#### [Task prompt]
Below are records; copy every line in them that holds the word "else".

#### [Dataset extract]
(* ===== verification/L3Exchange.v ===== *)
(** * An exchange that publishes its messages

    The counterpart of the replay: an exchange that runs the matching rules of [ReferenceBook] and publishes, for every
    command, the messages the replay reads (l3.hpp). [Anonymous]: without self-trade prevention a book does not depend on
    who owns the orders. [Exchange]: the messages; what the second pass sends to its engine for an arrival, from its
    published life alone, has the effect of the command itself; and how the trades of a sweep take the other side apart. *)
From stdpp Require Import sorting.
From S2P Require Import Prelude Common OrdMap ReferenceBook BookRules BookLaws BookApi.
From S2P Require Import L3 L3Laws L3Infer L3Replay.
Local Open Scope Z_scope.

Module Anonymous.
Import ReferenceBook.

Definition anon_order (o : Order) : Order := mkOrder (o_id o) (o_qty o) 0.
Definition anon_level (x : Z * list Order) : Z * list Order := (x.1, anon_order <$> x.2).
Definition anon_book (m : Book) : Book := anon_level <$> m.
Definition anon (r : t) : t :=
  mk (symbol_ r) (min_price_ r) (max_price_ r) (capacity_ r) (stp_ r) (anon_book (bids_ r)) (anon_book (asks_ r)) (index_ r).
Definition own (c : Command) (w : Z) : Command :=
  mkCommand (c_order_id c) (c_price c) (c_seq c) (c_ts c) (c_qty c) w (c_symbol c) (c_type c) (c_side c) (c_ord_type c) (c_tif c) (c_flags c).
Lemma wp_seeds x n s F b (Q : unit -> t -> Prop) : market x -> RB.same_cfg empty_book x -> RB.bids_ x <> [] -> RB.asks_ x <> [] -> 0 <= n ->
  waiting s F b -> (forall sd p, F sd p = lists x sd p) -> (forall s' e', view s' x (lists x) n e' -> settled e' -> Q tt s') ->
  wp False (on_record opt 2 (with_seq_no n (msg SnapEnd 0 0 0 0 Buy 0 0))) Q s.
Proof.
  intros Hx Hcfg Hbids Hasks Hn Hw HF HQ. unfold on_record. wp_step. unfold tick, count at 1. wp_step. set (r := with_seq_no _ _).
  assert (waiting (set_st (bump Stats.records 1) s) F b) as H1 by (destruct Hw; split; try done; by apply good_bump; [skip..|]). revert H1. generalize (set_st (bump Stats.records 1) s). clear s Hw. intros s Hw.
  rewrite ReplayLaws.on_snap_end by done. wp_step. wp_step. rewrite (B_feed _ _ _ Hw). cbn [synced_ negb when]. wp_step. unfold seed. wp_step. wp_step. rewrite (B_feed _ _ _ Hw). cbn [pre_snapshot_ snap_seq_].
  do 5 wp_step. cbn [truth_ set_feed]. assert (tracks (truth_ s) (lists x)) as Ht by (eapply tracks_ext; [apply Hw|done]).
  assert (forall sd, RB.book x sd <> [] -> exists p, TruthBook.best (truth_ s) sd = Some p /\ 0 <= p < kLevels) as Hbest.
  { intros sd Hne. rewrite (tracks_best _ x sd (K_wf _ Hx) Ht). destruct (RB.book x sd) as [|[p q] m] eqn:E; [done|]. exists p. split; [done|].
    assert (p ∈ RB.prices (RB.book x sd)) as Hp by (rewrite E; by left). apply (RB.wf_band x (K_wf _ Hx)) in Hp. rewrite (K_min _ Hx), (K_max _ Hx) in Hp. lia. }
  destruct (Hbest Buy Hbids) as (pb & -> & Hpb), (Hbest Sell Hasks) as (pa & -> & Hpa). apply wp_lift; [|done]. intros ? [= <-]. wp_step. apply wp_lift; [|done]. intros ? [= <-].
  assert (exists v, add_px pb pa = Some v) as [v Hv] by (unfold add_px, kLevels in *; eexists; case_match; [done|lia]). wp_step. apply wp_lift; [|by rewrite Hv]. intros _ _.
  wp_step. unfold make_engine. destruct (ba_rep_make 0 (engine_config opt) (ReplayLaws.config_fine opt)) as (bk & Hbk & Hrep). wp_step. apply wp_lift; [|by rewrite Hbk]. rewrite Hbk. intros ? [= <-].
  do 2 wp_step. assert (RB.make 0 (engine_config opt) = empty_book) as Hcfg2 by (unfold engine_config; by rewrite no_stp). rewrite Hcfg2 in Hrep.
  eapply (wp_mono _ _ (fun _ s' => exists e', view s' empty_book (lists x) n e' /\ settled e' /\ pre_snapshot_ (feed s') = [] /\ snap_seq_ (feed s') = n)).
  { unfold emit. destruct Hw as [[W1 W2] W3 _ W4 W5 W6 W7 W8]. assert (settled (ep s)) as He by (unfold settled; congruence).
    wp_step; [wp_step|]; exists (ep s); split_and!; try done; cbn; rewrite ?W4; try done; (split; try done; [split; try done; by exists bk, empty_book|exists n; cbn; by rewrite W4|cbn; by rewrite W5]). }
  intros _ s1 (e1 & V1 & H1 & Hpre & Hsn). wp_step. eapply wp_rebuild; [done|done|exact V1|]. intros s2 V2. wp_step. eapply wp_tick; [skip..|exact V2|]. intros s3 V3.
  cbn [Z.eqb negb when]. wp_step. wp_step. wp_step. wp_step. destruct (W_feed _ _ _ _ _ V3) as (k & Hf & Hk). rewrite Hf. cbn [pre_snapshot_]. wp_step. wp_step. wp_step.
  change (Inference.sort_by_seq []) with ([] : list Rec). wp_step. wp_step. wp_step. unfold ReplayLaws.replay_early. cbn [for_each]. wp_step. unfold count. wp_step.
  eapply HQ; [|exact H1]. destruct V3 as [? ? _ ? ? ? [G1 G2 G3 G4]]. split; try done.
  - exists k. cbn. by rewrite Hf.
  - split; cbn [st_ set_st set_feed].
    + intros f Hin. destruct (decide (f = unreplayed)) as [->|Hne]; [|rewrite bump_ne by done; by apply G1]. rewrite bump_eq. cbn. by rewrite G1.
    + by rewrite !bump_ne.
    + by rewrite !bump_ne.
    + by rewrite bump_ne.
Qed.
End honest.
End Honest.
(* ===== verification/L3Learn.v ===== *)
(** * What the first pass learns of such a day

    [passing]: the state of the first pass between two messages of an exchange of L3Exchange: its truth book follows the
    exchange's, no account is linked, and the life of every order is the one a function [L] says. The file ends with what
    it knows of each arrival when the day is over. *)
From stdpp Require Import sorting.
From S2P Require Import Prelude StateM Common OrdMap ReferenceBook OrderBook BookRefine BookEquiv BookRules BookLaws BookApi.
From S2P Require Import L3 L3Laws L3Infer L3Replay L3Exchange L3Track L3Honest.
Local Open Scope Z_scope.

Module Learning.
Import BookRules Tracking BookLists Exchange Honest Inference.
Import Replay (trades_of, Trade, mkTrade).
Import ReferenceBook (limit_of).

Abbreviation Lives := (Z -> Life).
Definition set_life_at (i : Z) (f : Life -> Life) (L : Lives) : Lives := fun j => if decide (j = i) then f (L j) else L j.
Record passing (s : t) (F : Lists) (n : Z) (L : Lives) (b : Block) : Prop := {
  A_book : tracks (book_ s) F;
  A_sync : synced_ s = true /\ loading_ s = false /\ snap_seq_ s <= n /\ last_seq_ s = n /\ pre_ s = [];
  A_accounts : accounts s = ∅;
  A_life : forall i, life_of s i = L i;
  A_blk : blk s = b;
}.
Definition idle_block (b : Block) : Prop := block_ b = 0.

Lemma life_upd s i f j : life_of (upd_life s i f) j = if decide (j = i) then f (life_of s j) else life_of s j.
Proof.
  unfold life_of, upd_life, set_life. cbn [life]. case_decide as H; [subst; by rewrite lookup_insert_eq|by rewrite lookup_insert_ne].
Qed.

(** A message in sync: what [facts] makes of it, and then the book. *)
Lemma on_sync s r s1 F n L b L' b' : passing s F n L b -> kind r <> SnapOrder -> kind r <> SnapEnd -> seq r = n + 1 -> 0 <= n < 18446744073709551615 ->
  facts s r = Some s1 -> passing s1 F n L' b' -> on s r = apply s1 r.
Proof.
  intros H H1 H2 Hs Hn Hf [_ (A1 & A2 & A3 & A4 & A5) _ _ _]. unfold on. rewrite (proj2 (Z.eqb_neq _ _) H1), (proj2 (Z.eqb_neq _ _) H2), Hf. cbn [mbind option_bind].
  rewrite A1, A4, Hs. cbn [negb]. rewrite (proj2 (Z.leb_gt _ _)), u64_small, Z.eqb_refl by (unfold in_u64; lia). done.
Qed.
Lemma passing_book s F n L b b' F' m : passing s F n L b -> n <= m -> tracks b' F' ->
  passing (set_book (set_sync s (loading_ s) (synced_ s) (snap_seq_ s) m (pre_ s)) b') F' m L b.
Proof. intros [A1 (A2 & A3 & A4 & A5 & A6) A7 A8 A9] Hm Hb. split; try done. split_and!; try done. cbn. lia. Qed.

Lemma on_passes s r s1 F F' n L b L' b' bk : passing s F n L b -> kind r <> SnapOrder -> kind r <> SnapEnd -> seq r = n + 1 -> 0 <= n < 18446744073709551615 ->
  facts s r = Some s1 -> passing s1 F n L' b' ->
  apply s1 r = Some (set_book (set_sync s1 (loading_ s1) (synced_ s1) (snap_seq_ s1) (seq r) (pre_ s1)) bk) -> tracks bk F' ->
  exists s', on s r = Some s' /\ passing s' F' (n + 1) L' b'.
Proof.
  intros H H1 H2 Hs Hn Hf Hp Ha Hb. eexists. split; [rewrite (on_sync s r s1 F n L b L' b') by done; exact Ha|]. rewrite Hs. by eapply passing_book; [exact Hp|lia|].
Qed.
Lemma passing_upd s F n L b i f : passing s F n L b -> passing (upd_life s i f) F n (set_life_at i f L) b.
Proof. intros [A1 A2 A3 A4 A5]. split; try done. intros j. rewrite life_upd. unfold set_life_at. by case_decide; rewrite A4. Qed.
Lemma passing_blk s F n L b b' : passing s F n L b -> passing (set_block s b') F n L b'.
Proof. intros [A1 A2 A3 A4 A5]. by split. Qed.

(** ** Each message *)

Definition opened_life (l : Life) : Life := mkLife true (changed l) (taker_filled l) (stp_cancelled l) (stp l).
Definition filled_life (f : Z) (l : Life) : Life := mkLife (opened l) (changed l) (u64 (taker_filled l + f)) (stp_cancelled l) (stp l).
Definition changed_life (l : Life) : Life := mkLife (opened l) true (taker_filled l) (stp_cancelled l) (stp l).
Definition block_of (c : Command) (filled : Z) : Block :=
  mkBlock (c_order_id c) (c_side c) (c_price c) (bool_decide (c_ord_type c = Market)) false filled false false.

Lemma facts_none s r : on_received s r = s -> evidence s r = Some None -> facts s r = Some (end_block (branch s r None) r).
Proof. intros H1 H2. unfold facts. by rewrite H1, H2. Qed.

==

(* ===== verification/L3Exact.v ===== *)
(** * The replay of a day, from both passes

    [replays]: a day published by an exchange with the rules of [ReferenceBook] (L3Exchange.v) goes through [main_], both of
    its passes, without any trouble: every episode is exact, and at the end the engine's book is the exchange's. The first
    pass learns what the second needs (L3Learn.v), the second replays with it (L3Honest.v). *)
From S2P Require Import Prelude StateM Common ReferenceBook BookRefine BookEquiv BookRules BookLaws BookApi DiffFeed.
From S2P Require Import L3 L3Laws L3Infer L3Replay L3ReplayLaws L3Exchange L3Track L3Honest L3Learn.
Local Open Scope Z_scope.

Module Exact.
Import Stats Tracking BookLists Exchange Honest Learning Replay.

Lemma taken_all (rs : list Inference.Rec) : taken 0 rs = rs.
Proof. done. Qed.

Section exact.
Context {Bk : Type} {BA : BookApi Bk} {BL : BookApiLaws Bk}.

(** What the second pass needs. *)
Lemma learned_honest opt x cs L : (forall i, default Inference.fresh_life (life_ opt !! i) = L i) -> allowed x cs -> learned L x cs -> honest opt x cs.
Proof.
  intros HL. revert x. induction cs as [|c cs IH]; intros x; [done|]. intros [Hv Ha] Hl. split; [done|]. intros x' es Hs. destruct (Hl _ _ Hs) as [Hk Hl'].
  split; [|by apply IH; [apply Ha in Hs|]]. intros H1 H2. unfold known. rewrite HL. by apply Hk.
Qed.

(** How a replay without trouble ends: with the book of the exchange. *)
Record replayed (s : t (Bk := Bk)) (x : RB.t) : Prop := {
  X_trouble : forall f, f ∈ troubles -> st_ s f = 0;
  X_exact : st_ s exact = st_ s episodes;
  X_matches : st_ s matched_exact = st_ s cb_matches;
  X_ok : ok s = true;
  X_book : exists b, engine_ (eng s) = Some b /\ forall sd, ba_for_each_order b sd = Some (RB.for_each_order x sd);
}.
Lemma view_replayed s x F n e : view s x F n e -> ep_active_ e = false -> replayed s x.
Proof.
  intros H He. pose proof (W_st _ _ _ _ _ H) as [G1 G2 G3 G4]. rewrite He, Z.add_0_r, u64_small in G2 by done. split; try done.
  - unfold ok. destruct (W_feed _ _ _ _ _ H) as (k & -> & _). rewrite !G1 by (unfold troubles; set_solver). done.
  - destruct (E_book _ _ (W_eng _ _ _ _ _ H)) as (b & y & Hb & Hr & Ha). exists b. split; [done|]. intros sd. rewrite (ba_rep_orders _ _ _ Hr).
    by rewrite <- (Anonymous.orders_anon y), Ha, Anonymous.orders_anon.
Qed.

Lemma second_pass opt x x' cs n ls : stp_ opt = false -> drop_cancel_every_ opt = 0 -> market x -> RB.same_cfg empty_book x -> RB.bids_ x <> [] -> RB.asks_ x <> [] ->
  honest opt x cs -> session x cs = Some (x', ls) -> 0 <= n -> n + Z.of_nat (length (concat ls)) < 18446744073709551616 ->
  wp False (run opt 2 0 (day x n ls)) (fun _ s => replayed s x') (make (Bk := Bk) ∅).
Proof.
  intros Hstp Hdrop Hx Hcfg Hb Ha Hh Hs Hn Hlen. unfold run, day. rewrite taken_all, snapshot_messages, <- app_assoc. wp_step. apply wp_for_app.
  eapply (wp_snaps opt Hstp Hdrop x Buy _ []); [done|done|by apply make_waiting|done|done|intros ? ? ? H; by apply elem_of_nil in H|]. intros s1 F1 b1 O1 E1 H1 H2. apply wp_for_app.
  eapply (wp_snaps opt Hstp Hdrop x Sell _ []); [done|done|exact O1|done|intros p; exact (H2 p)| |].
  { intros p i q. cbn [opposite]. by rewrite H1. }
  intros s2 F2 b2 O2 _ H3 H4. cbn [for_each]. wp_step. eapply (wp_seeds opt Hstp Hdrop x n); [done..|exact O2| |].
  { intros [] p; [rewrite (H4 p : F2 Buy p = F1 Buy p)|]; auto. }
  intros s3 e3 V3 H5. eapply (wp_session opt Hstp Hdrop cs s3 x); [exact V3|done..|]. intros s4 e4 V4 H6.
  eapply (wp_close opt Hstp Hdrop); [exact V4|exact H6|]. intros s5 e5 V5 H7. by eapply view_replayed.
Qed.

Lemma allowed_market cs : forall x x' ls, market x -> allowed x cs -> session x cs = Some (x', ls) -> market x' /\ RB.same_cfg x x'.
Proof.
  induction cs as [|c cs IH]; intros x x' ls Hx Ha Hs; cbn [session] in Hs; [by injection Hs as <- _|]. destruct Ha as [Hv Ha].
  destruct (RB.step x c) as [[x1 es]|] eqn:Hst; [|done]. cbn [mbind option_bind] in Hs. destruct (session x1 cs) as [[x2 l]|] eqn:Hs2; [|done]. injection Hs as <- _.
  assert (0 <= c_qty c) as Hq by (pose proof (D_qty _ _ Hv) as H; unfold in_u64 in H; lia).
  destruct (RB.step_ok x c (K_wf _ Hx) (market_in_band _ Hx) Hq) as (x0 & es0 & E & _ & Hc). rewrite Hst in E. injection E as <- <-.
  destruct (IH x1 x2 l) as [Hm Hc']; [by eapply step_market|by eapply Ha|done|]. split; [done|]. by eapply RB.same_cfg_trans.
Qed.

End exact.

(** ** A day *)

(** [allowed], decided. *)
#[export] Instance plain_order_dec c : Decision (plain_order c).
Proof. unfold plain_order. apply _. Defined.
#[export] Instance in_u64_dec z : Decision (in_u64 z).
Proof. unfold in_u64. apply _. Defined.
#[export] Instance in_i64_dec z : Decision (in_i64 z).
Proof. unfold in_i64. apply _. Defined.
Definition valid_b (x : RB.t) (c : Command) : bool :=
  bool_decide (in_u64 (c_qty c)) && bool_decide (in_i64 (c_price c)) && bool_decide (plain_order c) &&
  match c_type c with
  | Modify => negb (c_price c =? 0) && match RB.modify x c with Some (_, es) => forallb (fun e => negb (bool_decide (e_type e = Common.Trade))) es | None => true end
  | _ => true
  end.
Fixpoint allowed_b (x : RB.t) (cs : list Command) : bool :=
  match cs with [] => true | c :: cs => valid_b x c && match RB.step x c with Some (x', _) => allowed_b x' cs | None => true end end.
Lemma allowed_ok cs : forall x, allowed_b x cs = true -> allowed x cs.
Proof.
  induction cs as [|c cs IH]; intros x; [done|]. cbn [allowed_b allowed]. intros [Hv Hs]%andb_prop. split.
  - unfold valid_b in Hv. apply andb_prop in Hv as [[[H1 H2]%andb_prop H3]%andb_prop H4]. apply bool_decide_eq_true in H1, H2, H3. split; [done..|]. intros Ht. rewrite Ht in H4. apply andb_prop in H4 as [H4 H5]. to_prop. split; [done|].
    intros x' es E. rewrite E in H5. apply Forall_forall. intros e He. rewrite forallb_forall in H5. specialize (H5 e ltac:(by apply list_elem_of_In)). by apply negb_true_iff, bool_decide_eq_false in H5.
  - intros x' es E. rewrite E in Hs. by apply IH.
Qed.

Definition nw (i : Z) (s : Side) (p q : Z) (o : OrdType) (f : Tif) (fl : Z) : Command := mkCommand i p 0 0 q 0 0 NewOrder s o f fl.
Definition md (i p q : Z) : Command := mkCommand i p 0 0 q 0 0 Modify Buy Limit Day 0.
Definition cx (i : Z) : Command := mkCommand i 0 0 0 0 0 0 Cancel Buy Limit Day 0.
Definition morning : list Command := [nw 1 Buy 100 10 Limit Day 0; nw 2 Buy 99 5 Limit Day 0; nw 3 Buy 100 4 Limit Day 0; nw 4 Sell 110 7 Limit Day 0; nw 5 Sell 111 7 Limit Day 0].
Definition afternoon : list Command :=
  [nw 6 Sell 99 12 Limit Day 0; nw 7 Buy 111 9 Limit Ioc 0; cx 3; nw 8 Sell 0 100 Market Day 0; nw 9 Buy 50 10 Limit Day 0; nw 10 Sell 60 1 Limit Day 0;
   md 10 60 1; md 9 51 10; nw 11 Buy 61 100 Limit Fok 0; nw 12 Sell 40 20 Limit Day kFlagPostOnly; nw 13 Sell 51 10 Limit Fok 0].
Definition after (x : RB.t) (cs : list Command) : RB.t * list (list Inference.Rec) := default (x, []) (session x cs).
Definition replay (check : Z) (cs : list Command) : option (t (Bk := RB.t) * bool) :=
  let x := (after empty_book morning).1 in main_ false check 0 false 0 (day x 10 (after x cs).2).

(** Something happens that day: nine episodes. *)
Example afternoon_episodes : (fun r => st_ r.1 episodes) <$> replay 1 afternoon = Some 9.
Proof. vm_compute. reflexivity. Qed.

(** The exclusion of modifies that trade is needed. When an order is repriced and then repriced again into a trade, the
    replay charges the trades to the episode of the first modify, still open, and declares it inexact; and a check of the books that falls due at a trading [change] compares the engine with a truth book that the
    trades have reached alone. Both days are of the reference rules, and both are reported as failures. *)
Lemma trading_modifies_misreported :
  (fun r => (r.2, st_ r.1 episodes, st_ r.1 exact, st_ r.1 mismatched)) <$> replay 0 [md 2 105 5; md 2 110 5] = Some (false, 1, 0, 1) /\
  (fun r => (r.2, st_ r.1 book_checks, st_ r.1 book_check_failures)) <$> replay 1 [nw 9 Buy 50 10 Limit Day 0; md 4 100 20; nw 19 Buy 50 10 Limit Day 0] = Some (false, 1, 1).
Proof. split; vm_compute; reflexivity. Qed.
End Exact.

#### [Answer for the task]
Definition set_life_at (i : Z) (f : Life -> Life) (L : Lives) : Lives := fun j => if decide (j = i) then f (L j) else L j.
Lemma life_upd s i f j : life_of (upd_life s i f) j = if decide (j = i) then f (life_of s j) else life_of s j.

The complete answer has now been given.